**Task item:**
Would you print the material exactly, starting at its first line and ending at the line holding "The embedding keeps"?

**Dataset records:**
==================================================

(** * json.rs, C bindings example: the recursive printer [json_print]

    Shallow embedding of [examples/c-bindings.c].  The C program walks the
    tagged tree handed over by [json_deserialize] and renders it with
    [printf].  The embedding keeps the shape of the C code:

    - a [Json] value is the C struct: a discriminant and the payload views
      of the union, holding pointers and lengths, not nested values;
    - memory is a heap of allocations; every pointer dereference of the C
      code is a load that faults when the pointer is not backed by an
      allocation (null, dangling, index out of range);
    - [printf] appends bytes to the standard output; the computation is a
      writer monad over the emitted bytes and the log of loads;
    - the C recursion is bounded by the depth of the call stack, here
      [fuel]. *)

From Stdlib Require Import ZArith List Lia.
From Stdlib Require Import Strings.Byte Strings.String.
From Stdlib Require Import Floats.PrimFloat Floats.FloatOps Floats.SpecFloat.
From stdpp Require Import base option list gmap.

Local Open Scope Z_scope.
Set Warnings "-register-all".

(** ** Bytes and text *)

(** The literal [s] of the C source as the bytes [printf] sends out. *)
Definition lit (s : String.string) : list byte := list_byte_of_string s.

(** The terminating null character of a C string. *)
Definition NUL : byte := x00.

#[global] Instance byte_eq_decision : EqDecision byte := byte_eq_dec.

(** [c_str mem] is what a C-string consumer reads from the bytes [mem] that
    start at its argument: the characters up to, and not including, the
    first null character.  [None] when [mem] holds no null character: the
    consumer then runs past the end of the allocation. *)
Fixpoint c_str (mem : list byte) : option (list byte) :=
  match mem with
  | [] => None
  | c :: mem' =>
      if Byte.eqb c NUL then Some []
      else match c_str mem' with
           | Some s => Some (c :: s)
           | None => None
           end
  end.

(** The bytes of [s] in front of its first null character; all of [s] when
    it holds none. *)
Fixpoint until_nul (s : list byte) : list byte :=
  match s with
  | [] => []
  | c :: s' => if Byte.eqb c NUL then [] else c :: until_nul s'
  end.

(** ** [printf("%f", x)]

    The conversion is the one of the C standard (7.21.6.1, [f] with the
    default precision 6) in the default rounding mode: the exact value of
    the double, rounded to the nearest multiple of 10^-6, ties to even,
    written as [-]ddd.dddddd; infinities as [-]inf; a NaN as nan. *)

Definition digit (d : Z) : byte :=
  match d with
  | 0 => "0" | 1 => "1" | 2 => "2" | 3 => "3" | 4 => "4"
  | 5 => "5" | 6 => "6" | 7 => "7" | 8 => "8" | _ => "9"
  end%byte.

Fixpoint uint_digits (d : Decimal.uint) : list byte :=
  match d with
  | Decimal.Nil => []
  | Decimal.D0 d => digit 0 :: uint_digits d
  | Decimal.D1 d => digit 1 :: uint_digits d
  | Decimal.D2 d => digit 2 :: uint_digits d
  | Decimal.D3 d => digit 3 :: uint_digits d
  | Decimal.D4 d => digit 4 :: uint_digits d
  | Decimal.D5 d => digit 5 :: uint_digits d
  | Decimal.D6 d => digit 6 :: uint_digits d
  | Decimal.D7 d => digit 7 :: uint_digits d
  | Decimal.D8 d => digit 8 :: uint_digits d
  | Decimal.D9 d => digit 9 :: uint_digits d
  end.

(** Decimal digits of a natural number, most significant first, [0] for
    zero. *)
Definition decimal (n : Z) : list byte := uint_digits (N.to_uint (Z.to_N n)).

==================================================

**Exercise result:**
(** * json.rs, C bindings example: the recursive printer [json_print]

    Shallow embedding of [examples/c-bindings.c].  The C program walks the
    tagged tree handed over by [json_deserialize] and renders it with
    [printf].  The embedding keeps the shape of the C code:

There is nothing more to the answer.